'Krentenbrood met krukels'
Kees Slager
Laat ik maar beginnen zoals ik al ruim zeven jaar gewend ben om op zondagmorgen
ons radioprogramma OVT te beginnen. Daar komt'ie: Het is vandaag 30 oktober 1999
en daarmee is het precies 84 jaar geleden dat in de bedstee van een arbeidershuisje in
Scherpenisse mijn vader werd geboren. Heel gewoon, niks bijzonders; een week later
stond zijn geboorte met één regel vermeld in de kolom 'Burgerlijke Stand' van de
Zierikzeesche Nieuwsbode, die ze bij hem thuis lazen (u kent dat wel: geboren Anthony
Jan, zoon van Cornelis Slager en Catharina Adriana van den Berge). En even
onopgemerkt als zijn leven begon, verliep het daarna. Hij haalde alleen de publiciteit
via de burgerlijke stand; dat wil zeggen: bij z'n trouwen en toen z'n kinderen geboren
werden. Het duurde 76 jaar eer het eilandelijke weekblad de Eendrachtbode wat meer
aandacht aan hem besteedde: dat was toen hij een speldje kreeg omdat hij 60 jaar lid
was van 'de bond'Zoiets is vaak het enige waarmee de gewone man de krant haalt: oud
worden en heel lang hetzelfde doen: bij dezelfde baas werken of met dezelfde vrouw
getrouwd blijven. Zoals hij waren (en zijn) er duizenden. Ze worden onopgemerkt
geboren en verdwijnen even onopgemerkt uit de samenleving; wat overblijft zijn een
paar foto's en wat herinneringen bij hun kinderen (tot ook die doodgaan).

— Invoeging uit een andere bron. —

(** ** State changes *)
Definition _checkAuthorized (owner spender : address) (tokenId : Z)
    : M evm_error Erc721Storage unit :=
  s ← get;
  ensure (_isAuthorized s owner spender tokenId)
    (if decide (owner = 0%N) then ERC721NonexistentToken tokenId
     else ERC721InsufficientApproval spender tokenId).

Definition _approve (to : address) (tokenId : Z) (auth : address) (emitEvent : bool)
    : M evm_error Erc721Storage unit :=
  (if emitEvent || bool_decide (auth ≠ 0%N) then
     s ← get;
     owner ← lift (_requireOwned s tokenId);
     ensure (negb (bool_decide (auth ≠ 0%N) && bool_decide (owner ≠ auth)
                     && negb (isApprovedForAll s owner auth)))
       (ERC721InvalidApprover auth);;
     (if emitEvent then modify (emit_erc721 (Approval owner to tokenId)) else mret tt)
   else mret tt);;
  modify (with_tokenApprovals <[tokenId := to]>).

(** Balances move in [unchecked] blocks: arithmetic modulo 2^256. *)
Definition wrap (v : Z) : Z := (v mod 2 ^ 256)%Z.

Definition _update (to : address) (tokenId : Z) (auth : address)
    : M evm_error Erc721Storage address :=
  s ← get;
  let from := _ownerOf s tokenId in
  (if decide (auth ≠ 0%N) then _checkAuthorized from auth tokenId else mret tt);;
  (if decide (from ≠ 0%N) then
     _approve 0%N tokenId 0%N false;;
     modify (with_balances (λ b, <[from := wrap (b.[from] - 1)]> b))
   else mret tt);;
  (if decide (to ≠ 0%N) then
     modify (with_balances (λ b, <[to := wrap (b.[to] + 1)]> b))
   else mret tt);;
  modify (with_owners <[tokenId := to]>);;
  modify (emit_erc721 (Transfer from to tokenId));;
  mret from.

Definition transferFrom (caller from to : address) (tokenId : Z)
    : M evm_error Erc721Storage unit :=
  ensure (bool_decide (to ≠ 0%N)) (ERC721InvalidReceiver 0%N);;
  previousOwner ← _update to tokenId caller;
  ensure (bool_decide (previousOwner = from))
    (ERC721IncorrectOwner from tokenId previousOwner).

Definition _mint (to : address) (tokenId : Z) : M evm_error Erc721Storage unit :=
  ensure (bool_decide (to ≠ 0%N)) (ERC721InvalidReceiver 0%N);;
  previousOwner ← _update to tokenId 0%N;
  ensure (bool_decide (previousOwner = 0%N)) (ERC721InvalidSender 0%N).

Definition approve (caller to : address) (tokenId : Z) : M evm_error Erc721Storage unit :=
  _approve to tokenId caller true.

Definition setApprovalForAll (caller operator : address) (approved : bool)
    : M evm_error Erc721Storage unit :=
  ensure (bool_decide (operator ≠ 0%N)) (ERC721InvalidOperator operator);;
  modify (with_operatorApprovals <[(caller, operator) := approved]>);;
  modify (emit_erc721 (ApprovalForAll caller operator approved)).

Definition _setTokenURI (tokenId : Z) (uri : string) : M evm_error Erc721Storage unit :=
  modify (with_tokenURIs <[tokenId := uri]>);;
  modify (emit_erc721 (MetadataUpdate tokenId)).

(** ** What the operations do *)

(** The state after [tokenId] went from its owner to [to]. *)
Definition moved (to : address) (tokenId : Z) (s : Erc721Storage) : Erc721Storage :=
  let from := _ownerOf s tokenId in
  emit_erc721 (Transfer from to tokenId)
    (with_owners <[tokenId := to]>
      (with_balances (λ b, <[to := wrap (b.[to] + 1)]> b)
        (if decide (from = 0%N) then s else
         with_balances (λ b, <[from := wrap (b.[from] - 1)]> b)
           (with_tokenApprovals <[tokenId := 0%N]> s)))).

(** [_update] towards a non-zero account: the check, then [moved]. *)
Lemma _update_run to tokenId auth s :
  to ≠ 0%N →
  _update to tokenId auth s =
    if bool_decide (auth = 0%N) || _isAuthorized s (_ownerOf s tokenId) auth tokenId
    then Ok (_ownerOf s tokenId, moved to tokenId s)
    else Err (if decide (_ownerOf s tokenId = 0%N) then ERC721NonexistentToken tokenId
              else ERC721InsufficientApproval auth tokenId).
Proof.
  intros Hto. unfold _update, _checkAuthorized, _approve, moved.
  rewrite (decide_True (P := to ≠ 0%N)) by done.
  destruct (decide (auth ≠ 0%N)) as [Hauth|Hauth%dec_stable]; [|subst auth].
  2: rewrite (bool_decide_true (0%N = 0%N)) by done; run_block.
  all: rewrite ?(bool_decide_false (auth = 0%N)) by done; run_block.
  all: try destruct (_isAuthorized s (_ownerOf s tokenId) auth tokenId); try done.
  all: destruct (decide (_ownerOf s tokenId = 0%N)) as [E|E];
      destruct (decide (_ownerOf s tokenId ≠ 0%N)); try done; by rewrite ?E.
Qed.

(** A token that has no owner has no approved account, and nobody operates for
    the zero account: what keeps unminted tokens out of reach of transfers. *)
Record erc721_wf (s : Erc721Storage) : Prop := {
  wf_approvals : ∀ tokenId, _ownerOf s tokenId = 0%N → _getApproved s tokenId = 0%N;
  wf_operators : ∀ operator, isApprovedForAll s 0%N operator = false
}.

Lemma unminted_not_authorized s spender tokenId :
  erc721_wf s → _ownerOf s tokenId = 0%N →
  _isAuthorized s (_ownerOf s tokenId) spender tokenId = false.
Proof.
  intros [Ha Ho] H0. unfold _isAuthorized. rewrite (Ha _ H0), H0, Ho.
  destruct (decide (spender = 0%N)) as [->|Hs]; [reflexivity|].
  rewrite (bool_decide_false (0%N = spender)) by done. by rewrite andb_false_r.
Qed.

Lemma transferFrom_run caller from to tokenId s :
  caller ≠ 0%N →
  transferFrom caller from to tokenId s =
    if decide (to = 0%N) then Err (ERC721InvalidReceiver 0%N) else
    if _isAuthorized s (_ownerOf s tokenId) caller tokenId then
      if decide (_ownerOf s tokenId = from) then Ok (tt, moved to tokenId s)
      else Err (ERC721IncorrectOwner from tokenId (_ownerOf s tokenId))
    else Err (if decide (_ownerOf s tokenId = 0%N) then ERC721NonexistentToken tokenId
              else ERC721InsufficientApproval caller tokenId).
Proof.
  intros Hc. unfold transferFrom.
  destruct (decide (to = 0%N)) as [->|Hto]; [done|].
  rewrite bool_decide_true by done. run_block.
  rewrite _update_run by done. rewrite bool_decide_false by done. cbn.
  destruct (_isAuthorized _ _ _ _); [|done].
  by destruct (decide (_ownerOf s tokenId = from)) as [E|E];
    [rewrite bool_decide_true | rewrite bool_decide_false].
Qed.

Lemma _mint_run to tokenId s :
  _mint to tokenId s =
    if decide (to = 0%N) then Err (ERC721InvalidReceiver 0%N) else
    if decide (_ownerOf s tokenId = 0%N) then Ok (tt, moved to tokenId s)
    else Err (ERC721InvalidSender 0%N).
Proof.
  unfold _mint. destruct (decide (to = 0%N)) as [->|Hto]; [done|].
  rewrite bool_decide_true by done. run_block.
  rewrite _update_run by done. rewrite bool_decide_true by done. cbn.
  by destruct (decide (_ownerOf s tokenId = 0%N)) as [E|E];
    [rewrite bool_decide_true | rewrite bool_decide_false].
Qed.

(** *** Reading the state after a move *)
Lemma moved_ownerOf to tokenId s tokenId' :
  _ownerOf (moved to tokenId s) tokenId' =
    if decide (tokenId = tokenId') then to else _ownerOf s tokenId'.
Proof. unfold moved, _ownerOf. case_match; cbn; apply mget_insert. Qed.

Lemma moved_approved to tokenId s tokenId' :
  _getApproved (moved to tokenId s) tokenId' =
    if decide (tokenId = tokenId' ∧ _ownerOf s tokenId ≠ 0%N) then 0%N
    else _getApproved s tokenId'.
Proof.
  unfold moved, _getApproved. case_match; cbn.
  - rewrite decide_False by naive_solver. done.
  - rewrite mget_insert. repeat case_decide; naive_solver.
Qed.

Lemma moved_operators to tokenId s owner operator :
  isApprovedForAll (moved to tokenId s) owner operator = isApprovedForAll s owner operator.
Proof. unfold moved, isApprovedForAll. by case_match. Qed.

Lemma moved_tokenURIs to tokenId s : _tokenURIs (moved to tokenId s) = _tokenURIs s.
Proof. unfold moved. by case_match. Qed.

Lemma moved_balances to tokenId s :
  _ownerOf s tokenId ≠ 0%N →
  _balances (moved to tokenId s) =
    let b := <[_ownerOf s tokenId := wrap ((_balances s).[_ownerOf s tokenId] - 1)]> (_balances s)
    in <[to := wrap (b.[to] + 1)]> b.
Proof. intros. unfold moved. by rewrite decide_False. Qed.

Lemma moved_wf to tokenId s : to ≠ 0%N → erc721_wf s → erc721_wf (moved to tokenId s).
Proof.
  intros Hto [Ha Ho]. split.
  - intros id. rewrite moved_ownerOf, moved_approved.
    repeat case_decide; naive_solver.
  - intros op. by rewrite moved_operators.
Qed.

#[export] Hint Resolve moved_wf : sol.

(** *** Approvals *)
Lemma approve_Ok caller to tokenId s u s' :
  caller ≠ 0%N →
  approve caller to tokenId s = Ok (u, s') →
  _ownerOf s tokenId ≠ 0%N ∧
  (_ownerOf s tokenId = caller ∨ isApprovedForAll s (_ownerOf s tokenId) caller = true) ∧
  s' = with_tokenApprovals <[tokenId := to]>
         (emit_erc721 (Approval (_ownerOf s tokenId) to tokenId) s).
Proof.
  intros Hc. unfold approve, _approve, _requireOwned. cbn -[decide]. run_block.
  destruct (decide (_ownerOf s tokenId = 0%N)) as [|Hown]; [done|]. cbn.
  rewrite (bool_decide_true (caller ≠ 0%N)) by done. cbn.
  destruct (decide (_ownerOf s tokenId = caller)) as [E|E].
  - rewrite (bool_decide_false (_ownerOf s tokenId ≠ caller)) by (intros H; by apply H).
    cbn. intros [= <-]. auto.
  - rewrite (bool_decide_true (_ownerOf s tokenId ≠ caller)) by done. cbn.
    destruct (isApprovedForAll s (_ownerOf s tokenId) caller); cbn; [|done].
    intros [= <-]. auto.
Qed.

Lemma setApprovalForAll_Ok caller operator approved s u s' :
  setApprovalForAll caller operator approved s = Ok (u, s') →
  operator ≠ 0%N ∧
  s' = emit_erc721 (ApprovalForAll caller operator approved)
         (with_operatorApprovals <[(caller, operator) := approved]> s).
Proof.
  unfold setApprovalForAll. run_block.
  destruct (decide (operator = 0%N)) as [->|Hop]; [done|].
  rewrite bool_decide_true by done. by intros [= <-].
Qed.

Lemma _setTokenURI_Ok tokenId uri s u s' :
  _setTokenURI tokenId uri s = Ok (u, s') →
  s' = emit_erc721 (MetadataUpdate tokenId) (with_tokenURIs <[tokenId := uri]> s).
Proof. unfold _setTokenURI. run_block. by intros [= <-]. Qed.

U begrijpt het al -ik grijp het thema van deze dag: 'Gewoon en toch bijzonder' aan
om een stokpaardje te berijden. Ik ga het hebben over gewone mensen en hun
bijzondere betekenis voor de geschiedschrijving. Dat gewone mensen bijzondere
verhalen te vertellen hebben weet ik allang. Zolang ik bezig ben met de Zeeuwse
geschiedenis doe ik dat door de herinneringen van gewone mensen op te schrijven.
Levensverhalen van gewone mannen én vrouwen, die -eenmaal gepubliceerd- voor
veel lezers 'eye-openers' bleken te zijn, bijzonder dus. Daarom kom ik straks terug op
mijn vader.
Maar eerst wilde ik mijn stelling kwijt en die is dat voor historici de getuigenis van
gewone mensen over het verleden per definitie bijzonder is (daarom zou deze bijdrage
ook de titel 'Gewoon en dus bijzonder' kunnen dragen, maar toen ik maanden
geleden een titel moest opgeven, had ik dat nog niet bedacht -en ach, dat
krentenbrood met krukels, komt toch wel. Let maar op).
Waarom dus bijzonder? Om dat te verklaren ga ik een open deur intrappen.
Namelijk deze: onze streek is eeuwenlang (tot pakweg 40 jaar geleden) een
standenmaatschappij geweest. De mensen uit die verschillende standen leefden langs
elkaar heen. Ze wisten van eikaars bestaan en daar hield het zo ongeveer mee op. De
elite wist niet hoe de 'gewone' mensen leefden en wat ze dachten (voor zover ze al
dachten dat ze dachten). Zij wilden het ook niet weten, voelden zich er boven
verheven en wilden de gewone man zo min mogelijk tegenkomen. Dus hadden ze de
samenleving ook zo ingericht.
Het begon al op de lagere school waar kinderen uit de bovenlaag zelden of nooit in
de bank naast een arbeiderskind werden geplaatst. Ook na schooltijd was er weinig
contact; het was een zeldzaamheid als kinderen van een boer speelden met kinderen
van de knecht, terwijl het knechtshuisje toch vlakbij de boerderij stond en er verder in
de bijkans lege polder meestal geen speelkameraadje te vinden was.